Quand on lui parla des ONG réunies en contre-sommet et soucieuses de l’intérêt des peuples - notamment ceux des peuples pauvres -, M. Lamy se fâcha contre l’animateur ignorant. A l’OMC, ce ne sont pas des ONG qui négocient mais des OG, des organisations gouvernementales représentant leurs peuples respectifs. Du même coup, on l’aura compris, il vient d’écarter promptement l’idée que les représentants officiels des États membres agissent aussi au nom des intérêts bien compris des firmes transnationales, en particulier celles de l’agrobusiness. Mais voici le meilleur. On osa parler à ce bon apôtre d’une coïncidence de dates. C’est seulement en 2013, au moment où le nouveau budget européen entrera en vigueur, que l’Europe devra abandonner les subventions agricoles aux exportations. L’altermondialiste averti et vulgaire se dit immédiatement : encore huit années de répit pour les "gros" qui en croquent et huit années de souffrances pour les petits paysans du Sud. L’auditeur mal averti, lui, n’a probablement pas même senti l’embarras du représentant de commerce mis ainsi sur la sellette. D’autant moins que celui-ci répond du tac au tac : dans ces affaires-là, "c’est comme dans le ciel, il existe des conjonctions astrales." Le bougre vient de nous porter l’estocade. Toutes nos défenses tombent. L’émule d’Élisabeth Tessier est le plus fort. Nous sommes maintenant prêts à boire le calice jusqu’à la lie. Permettons-nous quand même de rappeler que nous sommes sur France-Culture, une radio de service public.

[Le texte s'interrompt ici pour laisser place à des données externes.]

(** * Art timeline layout engine: axis mapping, overlap resolution, visible range

    A shallow embedding of [src/utils/timeline.ts] (the utility section of
    [App.tsx]), of [updateVisibleRange], the half-century markers and the
    pinch zoom in [components/Timeline.tsx], of [formatRange] in
    [components/TimeIndicator.tsx], of the zoom buttons and period texts of
    [screens/TimelineScreen.tsx] and of the lookup of
    [screens/MovementDetailScreen.tsx].

    Conventions of the embedding.
    - Calendar years are integers ([Z]).
    - Pixel quantities (scroll offsets, padding, pixels per year, zoom) are
      JavaScript numbers.  Their finite values are rationals ([Q]), and the
      axis arithmetic comes in two versions.  The functions named as in the
      source compute with exact rationals, the one case written out being
      the division by a zero [PIXELS_PER_YEAR] ([js_div]); they are the
      program as long as every intermediate result is a double.  The
      functions whose names end in [64] round every operation to binary64
      ([round64]: nearest double, ties to even, subnormal numbers, overflow
      to an infinity) and are the program on all inputs; what depends on
      rounding is stated about them.
    - A [Movement] is a JavaScript object: arrays hold references ([loc]) into
      a store ([loc → Movement]), and [Array.prototype.indexOf] compares
      references, as [===] does on objects.
    - The [while (true)] probe loop and the [for] loop of the markers take a
      fuel argument; the theorems below show how much fuel is always
      enough. *)

From Stdlib Require Import ZArith QArith Qround Qminmax Qreduction Qpower Qabs.
From Stdlib Require Import Lqa Lia Floats.
From stdpp Require Import gmap strings list fin_maps sorting pretty.
(** The list the dictionary is built from, in source order. *)
Definition function_specifications : list FunctionSpecification := [
  FS "absolute" Signatures.std_unary (Flags.has_numpy_impl);
  FS "add" Signatures.std_binary (Flags.has_numpy_impl);
  FS "arccos" Signatures.std_unary (Flags.has_numpy_impl);
  FS "arccosh" Signatures.std_unary (Flags.has_numpy_impl);
  FS "arcsin" Signatures.std_unary (Flags.has_numpy_impl);
  FS "arcsinh" Signatures.std_unary (Flags.has_numpy_impl);
  FS "arctan" Signatures.std_unary (Flags.has_numpy_impl);
  FS "arctan2" Signatures.std_unary (Flags.has_numpy_impl);
  FS "arctanh" Signatures.std_unary (Flags.has_numpy_impl);
  FS "bitwise_and" Signatures.std_binary (Flags.has_numpy_impl .|. Flags.ints_only);
  FS "bitwise_or" Signatures.std_binary (Flags.has_numpy_impl .|. Flags.ints_only);
  FS "bitwise_xor" Signatures.std_binary (Flags.has_numpy_impl .|. Flags.ints_only);
  FS "broadcast_to" Signatures.other_1 (Flags.has_numpy_impl);
  FS "cbrt" Signatures.std_unary (Flags.has_numpy_impl);
  FS "ceil" Signatures.std_unary (Flags.has_numpy_impl);
  FS "cmask" Signatures.other_1 (Flags.bool_result);
  FS "conjugate" Signatures.std_unary (Flags.has_numpy_impl);
  FS "copysign" Signatures.std_binary (Flags.has_numpy_impl);
  FS "cos" Signatures.std_unary (Flags.has_numpy_impl);
  FS "cosh" Signatures.std_unary (Flags.has_numpy_impl);
  FS "deg2rad" Signatures.std_unary (Flags.has_numpy_impl);
  FS "divide" Signatures.std_binary (Flags.has_numpy_impl);
  FS "get_dtype" Signatures.other_1 (Flags.none);
  FS "get_size" Signatures.other_1 (Flags.none);
  FS "equal" Signatures.std_binary (Flags.has_numpy_impl .|. Flags.bool_result);
  FS "exp" Signatures.std_unary (Flags.has_numpy_impl);
  FS "exp2" Signatures.std_unary (Flags.has_numpy_impl);
  FS "expm1" Signatures.std_unary (Flags.has_numpy_impl);
  FS "fabs" Signatures.std_unary (Flags.has_numpy_impl);
  FS "floor" Signatures.std_unary (Flags.has_numpy_impl);
  FS "floor_divide" Signatures.std_binary (Flags.has_numpy_impl);
  FS "fmax" Signatures.std_binary (Flags.has_numpy_impl);
  FS "fmin" Signatures.std_binary (Flags.has_numpy_impl);
  FS "fmod" Signatures.std_binary (Flags.has_numpy_impl);
  FS "frexp" Signatures.other_1 (Flags.has_numpy_impl);
  FS "greater" Signatures.std_binary (Flags.has_numpy_impl .|. Flags.bool_result);
  FS "greater_equal" Signatures.std_binary (Flags.has_numpy_impl .|. Flags.bool_result);
  FS "hypot" Signatures.std_binary (Flags.has_numpy_impl);
  FS "invert" Signatures.std_unary (Flags.has_numpy_impl);
  FS "isfinite" Signatures.std_unary (Flags.has_numpy_impl .|. Flags.bool_result);
  FS "isinf" Signatures.std_unary (Flags.has_numpy_impl .|. Flags.bool_result);
  FS "isnan" Signatures.std_unary (Flags.has_numpy_impl .|. Flags.bool_result);
  FS "ldexp" Signatures.std_binary (Flags.has_numpy_impl);
  FS "left_shift" Signatures.std_binary (Flags.has_numpy_impl .|. Flags.ints_only);
  FS "less" Signatures.std_binary (Flags.has_numpy_impl .|. Flags.bool_result);
  FS "less_equal" Signatures.std_binary (Flags.has_numpy_impl .|. Flags.bool_result);
  FS "log" Signatures.std_unary (Flags.has_numpy_impl);
  FS "log10" Signatures.std_unary (Flags.has_numpy_impl);
  FS "log1p" Signatures.std_unary (Flags.has_numpy_impl);
  FS "log2" Signatures.std_unary (Flags.has_numpy_impl);
  FS "logaddexp" Signatures.std_binary (Flags.has_numpy_impl);
  FS "logaddexp2" Signatures.std_binary (Flags.has_numpy_impl);
  FS "logical_and" Signatures.std_binary (Flags.has_numpy_impl .|. Flags.bool_result);
  FS "logical_or" Signatures.std_binary (Flags.has_numpy_impl .|. Flags.bool_result);
  FS "logical_not" Signatures.std_unary (Flags.has_numpy_impl .|. Flags.bool_result);
  FS "logical_xor" Signatures.std_binary (Flags.has_numpy_impl .|. Flags.bool_result);
  FS "maximum" Signatures.std_binary (Flags.has_numpy_impl);
  FS "minimum" Signatures.std_binary (Flags.has_numpy_impl);
  FS "modf" Signatures.other_1 (Flags.has_numpy_impl);
  FS "multiply" Signatures.std_binary (Flags.has_numpy_impl);
  FS "negative" Signatures.std_unary (Flags.has_numpy_impl);
  FS "nextafter" Signatures.std_binary (Flags.has_numpy_impl);
  FS "not_equal" Signatures.std_binary (Flags.has_numpy_impl .|. Flags.bool_result);
  FS "power" Signatures.std_binary (Flags.has_numpy_impl);
  FS "rad2deg" Signatures.std_unary (Flags.has_numpy_impl);
  FS "reciprocal" Signatures.std_unary (Flags.has_numpy_impl);
  FS "remainder" Signatures.std_binary (Flags.has_numpy_impl);
  FS "repvals" Signatures.std_unary (Flags.none);
  FS "reshape" Signatures.other_1 (Flags.has_numpy_impl);
  FS "right_shift" Signatures.std_binary (Flags.has_numpy_impl .|. Flags.ints_only);
  FS "rint" Signatures.std_unary (Flags.has_numpy_impl);
  FS "shape" Signatures.other_1 (Flags.has_numpy_impl);
  FS "sign" Signatures.std_unary (Flags.has_numpy_impl);
  FS "signbit" Signatures.std_unary (Flags.has_numpy_impl .|. Flags.bool_result);
  FS "sin" Signatures.std_unary (Flags.has_numpy_impl);
  FS "sinh" Signatures.std_unary (Flags.has_numpy_impl);
  FS "spacing" Signatures.std_unary (Flags.has_numpy_impl);
  FS "sqrt" Signatures.std_unary (Flags.has_numpy_impl);
  FS "square" Signatures.std_unary (Flags.has_numpy_impl);
  FS "subtract" Signatures.std_binary (Flags.has_numpy_impl);
  FS "tan" Signatures.std_unary (Flags.has_numpy_impl);
  FS "tanh" Signatures.std_unary (Flags.has_numpy_impl);
  FS "true_divide" Signatures.std_binary (Flags.has_numpy_impl);
  FS "trunc" Signatures.std_unary (Flags.has_numpy_impl)
].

La cause est donc entendue. A ce niveau d’élucubrations astronomiques, il n’est guère de monde pouvant comprendre les leçons du Professeur Lamy. Dans la vraie vie, les hommes et les femmes sont attachés au réel. François Dufour, ancien porte-parole de la Confédération paysanne présent à Hong-Kong, bonhomme qui a les pieds sur terre et la tête sur les épaules, fin connaisseur des méfaits sociaux et environnementaux du productivisme agricole apostropha un jour Pascal Lamy. L’homme qui a la cervelle dans les étoiles s’entendit dire : "M. Lamy, vous êtes hors-sol !" Comme les poulets de M. Doux, le chantre du bonheur pour tous par le commerce débridé a en effet bel et bien perdu le contact avec la Terre. L’astrologue Lamy est en même temps illusionniste. Ce que Frédéric Lordon nomme "la grande politique" n’est pas dévoilé au commun des mortels. Ce qu’on lui donne à voir ou à entendre n’est jamais que l’illusion des choses que l’on a l’habileté plus ou moins éprouvée de lui faire prendre pour les choses elles-mêmes.
Aldous Huxley, dans "Retour au meilleur des mondes", le prédisait déjà au lendemain de la Seconde Guerre mondiale : « (...) par le moyen de méthodes toujours plus efficaces de manipulation mentale, les démocraties changeront de nature. Les vieilles formes pittoresques - élections, parlements, hautes cours de justice - demeureront mais la substance sous-jacente sera une nouvelle forme de totalitarisme non violent. Toutes les appellations traditionnelles, tous les slogans consacrés resteront exactement ce qu’ils étaient aux bon vieux temps, la démocratie et la liberté seront les thèmes de toutes les émissions radiodiffusées et de tous les éditoriaux mais (...) l’oligarchie au pouvoir et son élite hautement qualifiée de soldats, de policiers, de fabricants de pensée, de manipulateurs mentaux mènera tout et tout le monde comme bon lui semblera." Voilà, nous y sommes.